Maura Healey

Massachusetts AG Says Sessions Comments Around Race Are ‘Cause for Serious Alarm'

She said his past comments around race "are cause for serious alarm"

Massachusetts Attorney General Maura Healey said Friday that Jeff Sessions' past comments around race "are cause for serious alarm" and he should be rejected as U.S. attorney general.

"Senator Sessions deeply concerns me as a potential Attorney General," Healey said in a statement. "He has made a career standing against many of our most important values as a state."

President-elect Donald Trump named the Alabama Senator as his choice for attorney general on Friday. Sessions will require Senate confirmation before he can assume the role.

Healey said Sessions' past comments - particularly around race - "are cause for serious alarm and were reason enough for the Senate to deny him a judicial appointment under President Reagan.

Sessions withdrew from consideration for a federal judgeship in 1986 after being accused of making racist comments while serving as a U.S. attorney in Alabama, including calling a black assistant U.S. attorney "boy" in conversation. Sessions denied the accusation.

"If you are 'OK' with the Ku Klux Klan, you shouldn't run the Justice Department," Healey said. "I hope this pick is rejected and leaders make clear he is unacceptable in such a critical role on behalf of the people."

Healey isn't the only Massachusetts Democrat weighing in on the Republican president-elect's transition team and cabinet picks.
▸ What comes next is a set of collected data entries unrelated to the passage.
(** * Escape the Ice: the puzzle engine of [app.py]

    A shallow embedding of the game logic of [app.py] (grid generation,
    ice spreading, the safe-path search, the calibration loop and the
    move handler), followed by the properties of it that the
    specification states. *)

From Stdlib Require Import ZArith Ascii Lia Bool.
From stdpp Require Import base list strings.

Local Open Scope Z_scope.

(** ** Results of running a piece of the script

    Indexing a Python list out of range raises [IndexError]; a [while]
    loop is run with a bound on its iterations and [OutOfFuel] says the
    bound was hit before the loop ended. *)

Inductive result (A : Type) : Type :=
| Ok (a : A)
| IndexError
| OutOfFuel.

Arguments Ok {A} a.
Arguments IndexError {A}.
Arguments OutOfFuel {A}.

Definition bind {A B : Type} (m : result A) (k : A → result B) : result B :=
  match m with
  | Ok a => k a
  | IndexError => IndexError
  | OutOfFuel => OutOfFuel
  end.

Notation "'let*' x := m 'in' k" := (bind m (fun x => k))
  (at level 10, x pattern, m at level 100, k at level 200).

(** [for x in l: body], threading the variables the body assigns. *)
Fixpoint for_each {A S : Type} (l : list A) (body : A → S → result S) (s : S)
  : result S :=
  match l with
  | [] => Ok s
  | a :: l' => let* s' := body a s in for_each l' body s'
  end.

(** ** Python lists and matrices *)

(** [l[i]]: a negative index counts from the end. *)
Definition norm_index {A : Type} (l : list A) (i : Z) : Z :=
  if i <? 0 then i + Z.of_nat (length l) else i.

Definition getitem {A : Type} (l : list A) (i : Z) : result A :=
  let j := norm_index l i in
  if j <? 0 then IndexError
  else match l !! Z.to_nat j with
       | Some x => Ok x
       | None => IndexError
       end.

(** [l[i] = x] *)
Definition setitem {A : Type} (l : list A) (i : Z) (x : A) : result (list A) :=
  let j := norm_index l i in
  if j <? 0 then IndexError
  else if (Z.to_nat j <? length l)%nat then Ok (<[Z.to_nat j := x]> l)
  else IndexError.

(** [m[r][c]] and [m[r][c] = x] (the rows are distinct lists). *)
Definition get2 {A : Type} (m : list (list A)) (r c : Z) : result A :=
  let* row := getitem m r in getitem row c.

Definition set2 {A : Type} (m : list (list A)) (r c : Z) (x : A)
  : result (list (list A)) :=
  let* row := getitem m r in
  let* row' := setitem row c x in
  setitem m r row'.

(** [range(n)] and [range(a, b)] *)
Definition range (n : Z) : list Z := (λ i, Z.of_nat i) <$> seq 0 (Z.to_nat n).
Definition range_from (a b : Z) : list Z :=
  (λ i, a + Z.of_nat i) <$> seq 0 (Z.to_nat (b - a)).

(** ** The data of the game *)

(** A cell is one character: ['.'] open, ['#'] wall, ['I'] ice seed. *)
Definition Grid := list (list ascii).

(** A freeze time is an [int] or [math.inf]. *)
Inductive ftime : Type :=
| Fin (t : Z)
| Inf.

Definition IceTime := list (list ftime).

(** [a < f], [f > a], [a >= f] and [f <= a] for an int [a]. *)
Definition lt_ftime (a : Z) (f : ftime) : bool :=
  match f with Fin t => a <? t | Inf => true end.
Definition ftime_gt (f : ftime) (a : Z) : bool := lt_ftime a f.
Definition ge_ftime (a : Z) (f : ftime) : bool :=
  match f with Fin t => t <=? a | Inf => false end.
Definition ftime_le (f : ftime) (a : Z) : bool := ge_ftime a f.

(** A queue entry [(r, c, t)]. *)
Definition Entry := (Z * Z * Z)%type.
Definition entry_cell (e : Entry) : Z * Z := (e.1.1, e.1.2).
Definition entry_time (e : Entry) : Z := e.2.

(** [R, C = len(grid), len(grid[0])] *)
Definition dims {A : Type} (grid : list (list A)) : result (Z * Z) :=
  let* row0 := getitem grid 0 in
  Ok (Z.of_nat (length grid), Z.of_nat (length row0)).

Definition in_bounds (R C nr nc : Z) : bool :=
  (0 <=? nr) && (nr <? R) && (0 <=? nc) && (nc <? C).

Definition directions : list (Z * Z) := [(-1, 0); (1, 0); (0, -1); (0, 1)].

(** ** The random source

    The draws of the process-wide generator are a sequence; the state is
    the position of the next draw.  [randbelow n] is the primitive of
    Python's [random] module that [randint] and [shuffle] are built on. *)

Record Random : Type := mkRandom { draws : nat → nat; cursor : nat }.

Definition randbelow (n : nat) (g : Random) : nat * Random :=
  ((draws g (cursor g) mod n)%nat, mkRandom (draws g) (S (cursor g))).

(** [random.randint(a, b)] is [a + randbelow(b - a + 1)]. *)
Definition randint (a b : nat) (g : Random) : nat * Random :=
  let '(k, g') := randbelow (b - a + 1)%nat g in ((a + k)%nat, g').
Lemma setting_write_frame_witness :
  setting_read
    (database (final (set_setting (sample_ctx 1) (-100) antilink (PInt 1) (sample_world 0 1 0))))
    (-100) antispam
  = PInt 1.
Proof.
  exact (setting_write_frame (sample_ctx 1) (-100) antilink (PInt 1) (sample_world 0 1 0)
           (-100) antispam ltac:(discriminate)).
Defined.

(** X6: a read may materialise the default row of the chat, but it
    changes nothing the program reads afterwards, for any chat and
    setting, nor the other tables or the tracker; once the storage has
    answered a read for a chat, further reads for that chat leave the
    world as it is. *)
Theorem setting_reads_are_pure
    (ctx : Context) (chat : Z) (key : setting_key) (dflt : PyVal) (w : World) :
  let w1 := final (get_setting ctx chat key dflt w) in
  (forall chat' key',
     setting_read (database w1) chat' key' = setting_read (database w) chat' key')
  /\ (db_available ctx = true ->
      forall ctx' key' dflt', final (get_setting ctx' chat key' dflt' w1) = w1)
  /\ warns (database w1) = warns (database w)
  /\ filters (database w1) = filters (database w)
  /\ spam_tracker w1 = spam_tracker w.
Proof.
  intros w1.
  assert (Hw1 : (w1 = w
                 /\ (db_available ctx = true ->
                     List.find (fun r => s_chat_id r =? chat) (chat_settings (database w))
                     <> None))
                \/ (List.find (fun r => s_chat_id r =? chat) (chat_settings (database w)) = None
                    /\ w1 = set_database
                              (with_chat_settings
                                 (insert_or_ignore_settings chat (chat_settings (database w)))
                                 (database w)) w)).
  { subst w1. unfold get_setting, transaction.
    destruct (db_available ctx); [|left; split; [reflexivity | discriminate]].
    destruct (List.find _ _) eqn:Hf; simpl;
      [left; split; [apply set_database_same | discriminate] | right; auto]. }
  clearbody w1.
  assert (Hrow : db_available ctx = true ->
                 List.find (fun r => s_chat_id r =? chat) (chat_settings (database w1))
                 <> None).
  { intros Hdb. destruct Hw1 as [[-> Hw1]|(Hf & ->)]; [now apply Hw1|].
    simpl. rewrite find_insert_or_ignore, Hf, Z.eqb_refl. discriminate. }
  split; [|split; [|split; [|split]]].
  - intros chat' key'. destruct Hw1 as [[-> _]|(Hf & ->)]; [reflexivity|].
    unfold setting_read, setting_cell. simpl.
    rewrite find_insert_or_ignore.
    destruct (List.find (fun r => s_chat_id r =? chat') _) eqn:Hf'; [reflexivity|].
    destruct (chat =? chat'); [apply default_row_reads | reflexivity].
  - intros Hdb ctx' key' dflt'. specialize (Hrow Hdb).
    destruct (db_available ctx') eqn:Hdb'; [|now rewrite get_setting_down].
    rewrite get_setting_run by exact Hdb'.
    destruct (List.find _ (chat_settings (database w1))); [reflexivity | congruence].
  - destruct Hw1 as [[-> _]|(_ & ->)]; reflexivity.
  - destruct Hw1 as [[-> _]|(_ & ->)]; reflexivity.
  - destruct Hw1 as [[-> _]|(_ & ->)]; reflexivity.
Qed.
(** SELECT player_id, season, COUNT( * ) FROM streaks
    GROUP BY player_id, season HAVING seg_count = 1.
    The groups come in the order of their key. *)
Definition single_segment_players (db : DB) : list (string * Z) :=
  let keys := map (fun r => (s_player_id r, s_season r)) (streaks db) in
  filter
    (fun k => (List.length (filter (pair_eqb k) keys) =? 1)%nat)
    (order_by
       (fun a b =>
          String.ltb (fst a) (fst b)
          || (String.eqb (fst a) (fst b) && (snd a <=? snd b)))
       (distinct keys)).

Section Detection.

(** The call [rpt.Pelt(model="l2", min_size=min_size, jump=1)
    .fit(smoothed).predict(pen=penalty)] into the external library. *)
Variable pelt_predict : list float -> nat -> Q -> Py.result (list nat).

(** The call [np.mean(ops_signal)] into the external library. *)
Variable np_mean : list float -> float.

Definition detect_change_points (signal : list float) (min_size : nat)
           (penalty : Q) : Py.result (list nat) :=
  if (List.length signal <? min_size * 2)%nat then
    Ok [List.length signal]
  else
    smoothed <- Np.convolve_same_box signal ROLLING_WINDOW ;;
    pelt_predict smoothed min_size penalty.

(** The loop "Build segments" of [detect_all_streaks], from
    [start_idx] on, over the remaining breakpoints. *)
Fixpoint build_segments (player_id : string) (season : Z)
         (games : list Game) (season_ops : float) (breakpoints : list nat)
         (start_idx : nat) (tbl : list StreakRow * Z)
  : Py.result (list StreakRow * Z) :=
  match breakpoints with
  | [] => Ok tbl
  | end_idx :: rest =>
      let end_idx :=
        if (List.length games <? end_idx)%nat then List.length games
        else end_idx in
      stats <- compute_segment_stats games start_idx end_idx ;;
      performance <- label_performance (ops stats) season_ops ;;
      build_segments player_id season games season_ops rest end_idx
                     (insert_streak tbl player_id season stats
                                    performance)
  end.

(** One iteration of the loop over player-seasons. *)
Definition detect_player_season (db : DB) (tbl : list StreakRow * Z)
           (ps : string * Z) : Py.result (list StreakRow * Z) :=
  let '(player_id, season) := ps in
  let games := get_game_logs db player_id season in
  if (List.length games <? MIN_SEGMENT_SIZE * 2)%nat then Ok tbl
  else
    ops_signal <- compute_game_ops games ;;
    let season_ops := np_mean ops_signal in
    breakpoints <- detect_change_points ops_signal MIN_SEGMENT_SIZE
                                        PENALTY ;;
    build_segments player_id season games season_ops breakpoints 0%nat
                   tbl.

Fixpoint detect_loop (db : DB) (player_seasons : list (string * Z))
         (tbl : list StreakRow * Z) : Py.result (list StreakRow * Z) :=
  match player_seasons with
  | [] => Ok tbl
  | ps :: rest =>
      tbl' <- detect_player_season db tbl ps ;;
      detect_loop db rest tbl'
  end.

(** [detect_all_streaks]: DELETE FROM streaks, then one INSERT per
    detected segment.  The result is the database as committed at the
    end of the run; an exception leaves the function before that. *)
Definition detect_all_streaks (db : DB) : Py.result DB :=
  let cleared : list StreakRow * Z := ([], streaks_seq db) in
  tbl <- detect_loop db (get_player_seasons db) cleared ;;
  Ok {| players := players db;
        game_batting_logs := game_batting_logs db;
        season_batting_stats := season_batting_stats db;
        streaks := fst tbl;
        streaks_seq := snd tbl;
        streaks_sensitive := streaks_sensitive db;
        sensitive_seq := sensitive_seq db |}.

(** The loop "Build segments" of [detect_sensitive_streaks]: only
    the segments of [MIN_SEGMENT_SIZE] to [SENSITIVE_MAX_SEGMENT]
    games are stored. *)
Fixpoint build_sensitive_segments (player_id : string) (season : Z)
         (games : list Game) (season_ops : float) (breakpoints : list nat)
         (start_idx : nat) (tbl : list SensitiveRow * Z)
  : Py.result (list SensitiveRow * Z) :=
  match breakpoints with
  | [] => Ok tbl
  | end_idx :: rest =>
      let end_idx :=
        if (List.length games <? end_idx)%nat then List.length games
        else end_idx in
      let num_games := (end_idx - start_idx)%nat in
      if ((MIN_SEGMENT_SIZE <=? num_games)
          && (num_games <=? SENSITIVE_MAX_SEGMENT))%nat
      then
        stats <- compute_segment_stats games start_idx end_idx ;;
        performance <- label_performance (ops stats) season_ops ;;
        build_sensitive_segments player_id season games season_ops rest
          end_idx
          (insert_sensitive tbl player_id season stats performance
                            (Py.round3 season_ops))
      else
        build_sensitive_segments player_id season games season_ops rest
          end_idx tbl
  end.

Definition detect_sensitive_player_season (db : DB)
           (tbl : list SensitiveRow * Z) (ps : string * Z)
  : Py.result (list SensitiveRow * Z) :=
  let '(player_id, season) := ps in
  let games := get_game_logs db player_id season in
  if (List.length games <? MIN_SEGMENT_SIZE * 2)%nat then Ok tbl
  else
    ops_signal <- compute_game_ops games ;;
    let season_ops := np_mean ops_signal in
    breakpoints <- detect_change_points ops_signal MIN_SEGMENT_SIZE
                                        SENSITIVE_PENALTY ;;
    build_sensitive_segments player_id season games season_ops
                             breakpoints 0%nat tbl.

Fixpoint detect_sensitive_loop (db : DB)
         (player_seasons : list (string * Z))
         (tbl : list SensitiveRow * Z)
  : Py.result (list SensitiveRow * Z) :=
  match player_seasons with
  | [] => Ok tbl
  | ps :: rest =>
      tbl' <- detect_sensitive_player_season db tbl ps ;;
      detect_sensitive_loop db rest tbl'
  end.

(** [detect_sensitive_streaks]: DELETE FROM streaks_sensitive, then the
    second pass over the player-seasons with one primary segment. *)
Definition detect_sensitive_streaks (db : DB) : Py.result DB :=
  let cleared : list SensitiveRow * Z := ([], sensitive_seq db) in
  tbl <- detect_sensitive_loop db (single_segment_players db) cleared ;;
  Ok {| players := players db;
        game_batting_logs := game_batting_logs db;
        season_batting_stats := season_batting_stats db;
        streaks := streaks db;
        streaks_seq := streaks_seq db;
        streaks_sensitive := fst tbl;
        sensitive_seq := snd tbl |}.
Lemma trim_padded (ws1 name ws2 : string) :
  all_white ws1 = true -> all_white ws2 = true -> trim name = name ->
  trim (ws1 ++ name ++ ws2) = name.
Proof.
  intros H1 H2 Hname. unfold trim in *.
  rewrite trimStart_white by assumption.
  destruct name as [|c name].
  - simpl. rewrite <- (append_nil_r ws2).
    now rewrite (trimStart_white ws2 "") by assumption.
  - cbn [append trimStart] in *.
    destruct (isWhiteSpace c) eqn:Hc.
    + (* a trimmed name does not start with white space *)
      exfalso.
      assert (Hlen : forall t, (String.length (trimEnd (trimStart t)) <= String.length t)%nat).
      { clear. intros t.
        assert (Hs : (String.length (trimStart t) <= String.length t)%nat).
        { induction t as [|a t IH]; simpl; [lia|].
          destruct (isWhiteSpace a); simpl; lia. }
        assert (He : forall u, (String.length (trimEnd u) <= String.length u)%nat).
        { induction u as [|a u IH]; simpl; [lia|].
          destruct (trimEnd u); [destruct (isWhiteSpace a)|]; simpl in *; lia. }
        specialize (He (trimStart t)). lia. }
      specialize (Hlen name). rewrite Hname in Hlen. simpl in Hlen. lia.
    + change (String c (name ++ ws2)) with (String c name ++ ws2).
      rewrite trimEnd_append_white by assumption. exact Hname.
Qed.

(** X10.  [getCurrentBranch] returns the name git prints without the white
    space around it: when the output is a name that neither starts nor ends
    with white space, preceded and followed by white space only (the line
    feed after the name, a carriage return before it), the result is the
    name.  *)
Theorem getCurrentBranch_trims (git : list string -> list event)
    (this : Model) (chunks : list string) (ws1 name ws2 : string) :
  delivers (git ["rev-parse"; "--abbrev-ref"; "HEAD"]) chunks ->
  text_of chunks = ws1 ++ name ++ ws2 ->
  all_white ws1 = true -> all_white ws2 = true -> trim name = name ->
  returned (getCurrentBranch git this) = Fulfilled name
  /\ escaped (getCurrentBranch git this) = []
  /\ model (getCurrentBranch git this) = this.
Proof.
  intros Hgit Htext H1 H2 Hname.
  unfold getCurrentBranch, runGitCommand.
  rewrite (run_delivers _ _ _ _ Hgit).
  cbn [returned escaped model settled uncaught fst snd optlist map_promise].
  rewrite Htext, (trim_padded ws1 name ws2 H1 H2 Hname).
  repeat split.
Qed.

Lemma getCurrentBranch_trims_witness :
  returned (getCurrentBranch
              (fun _ => [StdoutData ("feature/log view" ++ CR ++ LF); StdoutEnd;
                         StdoutClose; ProcExit 0])
              (mkModel None []))
  = Fulfilled "feature/log view".
Proof.
  exact (proj1 (getCurrentBranch_trims
                  (fun _ => [StdoutData ("feature/log view" ++ CR ++ LF); StdoutEnd;
                             StdoutClose; ProcExit 0])
                  (mkModel None []) ["feature/log view" ++ CR ++ LF]
                  "" "feature/log view" (CR ++ LF)
                  eq_refl eq_refl eq_refl eq_refl eq_refl)).
Defined.

(** *** The tokenizer on any output *)

Lemma list_ind_six {A : Type} (P : list A -> Prop) :
  (forall l, (List.length l < 6)%nat -> P l) ->
  (forall a b c d e f rest, P rest -> P (a :: b :: c :: d :: e :: f :: rest)) ->
  forall l, P l.
Proof.
  intros Hshort Hstep l.
  remember (List.length l) as n eqn:Hn. revert l Hn.
  induction n as [n IH] using lt_wf_ind. intros l Hn.
  destruct l as [|a [|b [|c [|d [|e [|f rest]]]]]];
    try (apply Hshort; simpl; lia).
  apply Hstep. apply (IH (List.length rest)); [subst n; simpl; lia | reflexivity].
Qed.

(** The body of the inner loop looks at the index modulo six only. *)
Lemma logEntries_item_at (value : string) (j k : nat)
    (s : LogEntry * list LogEntry) :
  logEntries_item value (S (j + 6 * k)) s = logEntries_item value (S j) s.
Proof.
  unfold logEntries_item. destruct s as [v entries].
  cbn [Nat.eqb]. rewrite !Nat.sub_succ, !Nat.sub_0_r.
  now rewrite (Nat.mul_comm 6 k), Nat.Div0.mod_add.
Qed.

Lemma forEach_item_step (value : string) (rest : list string) (j k : nat)
    (s : LogEntry * list LogEntry) :
  forEach logEntries_item (value :: rest) (S (j + 6 * k)) s
  = forEach logEntries_item rest (S (S j + 6 * k))
      (fst (logEntries_item value (S j) s)).
Proof.
  cbn [forEach]. rewrite logEntries_item_at.
  pose proof (logEntries_item_no_throw value (S j) s) as Hno.
  destruct (logEntries_item value (S j) s) as [s' [e|]]; simpl in Hno;
    [discriminate Hno | reflexivity].
Qed.

Lemma forEach_item_six (s h r a e d : string) (rest : list string) (k : nat)
    (v : LogEntry) (entries : list LogEntry) :
  forEach logEntries_item (s :: h :: r :: a :: e :: d :: rest) (S (0 + 6 * k))
    (v, entries)
  = forEach logEntries_item rest (S (0 + 6 * S k))
      (mkLogEntry (Some s) (Some h) (Some r) (Some a) (Some e) (Some d),
       (entries ++ [mkLogEntry (Some s) (Some h) (Some r) (Some a) (Some e) (Some d)])%list).
Proof.
  do 6 rewrite forEach_item_step.
  replace (6 + 6 * k)%nat with (0 + 6 * S k)%nat by lia.
  reflexivity.
Qed.

Lemma forEach_item_short (fields : list string) (k : nat) (v : LogEntry)
    (entries : list LogEntry) :
  (List.length fields < 6)%nat ->
  snd (fst (forEach logEntries_item fields (S (0 + 6 * k)) (v, entries))) = entries.
Proof.
  intros Hlen.
  destruct fields as [|f1 [|f2 [|f3 [|f4 [|f5 [|f6 fields]]]]]];
    try (simpl in Hlen; lia);
    repeat rewrite forEach_item_step; reflexivity.
Qed.

Lemma forEach_item_groups (fields : list string) :
  forall (k : nat) (v : LogEntry) (entries : list LogEntry),
    snd (fst (forEach logEntries_item fields (S (0 + 6 * k)) (v, entries)))
    = (entries ++ groups_of_six fields)%list.
Proof.
  induction fields as [fields Hlen | s h r a e d rest IH] using list_ind_six;
    intros k v entries.
  - rewrite forEach_item_short by assumption.
    destruct fields as [|f1 [|f2 [|f3 [|f4 [|f5 [|f6 fields]]]]]];
      try (simpl in Hlen; lia); simpl; now rewrite app_nil_r.
  - rewrite forEach_item_six, IH. cbn [groups_of_six].
    now rewrite <- app_assoc.
Qed.

Lemma logEntries_entry_groups (fragment : string) (index : nat)
    (entries : list LogEntry) :
  logEntries_entry fragment index entries
  = ((entries ++ entries_of_fragment fragment)%list, None).
Proof.
  unfold logEntries_entry, entries_of_fragment.
  destruct fragment as [|c fragment].
  - simpl. now rewrite app_nil_r.
  - cbn [truthy negb].
    pose proof (split_from_not_nil itemSeparator (String c fragment) "" 0) as Hne.
    fold (split itemSeparator (String c fragment)) in Hne.
    destruct (split itemSeparator (String c fragment)) as [|lead fields];
      [contradiction|].
    cbn [forEach logEntries_item Nat.eqb tl].
    change 1%nat with (S (0 + 6 * 0)).
    pose proof (forEach_item_groups fields 0 undefined_locals entries) as Hg.
    pose proof (forEach_no_throw logEntries_item fields (S (0 + 6 * 0))
                  (undefined_locals, entries) logEntries_item_no_throw) as Hno.
    destruct (forEach logEntries_item fields (S (0 + 6 * 0))
                (undefined_locals, entries)) as [[v es] thrown].
    simpl in Hg, Hno. now subst.
Qed.

Lemma logEntries_end_tokenized (text : string) (entries : list LogEntry) :
  logEntries_end text entries = ((entries ++ tokenized text)%list, None).
Proof.
  unfold logEntries_end, tokenized.
  generalize 0%nat as index. revert entries.
  induction (split entrySeparator text) as [|fragment fragments IH];
    intros entries index; simpl.
  - now rewrite app_nil_r.
  - rewrite logEntries_entry_groups, IH. now rewrite <- app_assoc.
Qed.

Lemma groups_of_six_defined (fields : list string) :
  Forall fully_defined (groups_of_six fields).
Proof.
  induction fields as [fields Hlen | s h r a e d rest IH] using list_ind_six.
  - destruct fields as [|f1 [|f2 [|f3 [|f4 [|f5 [|f6 fields]]]]]];
      try (simpl in Hlen; lia); constructor.
  - cbn [groups_of_six]. constructor; [|exact IH].
    unfold fully_defined. simpl. repeat split; discriminate.
Qed.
U.S. Sen. Elizabeth Warren sent Trump a letter earlier this week accusing him of breaking his campaign promise to "drain the swamp" in Washington, D.C. by staffing his transition team with lobbyists, Wall Street bankers and industry insiders.

She also issued a statement on Friday urging Trump to reverse his decision to nominate Sessions as U.S. attorney general.

"If he refuses, then it will fall to the Senate to exercise fundamental moral leadership for our nation and all of its people," Warren said. "Thirty years ago, a different Republican Senate rejected Senator Sessions' nomination to a federal judgeship. In doing so, that Senate affirmed that there can be no compromise with racism; no negotiation with hate. Today, a new Republican Senate must decide whether self-interest and political cowardice will prevent them from once again doing what is right."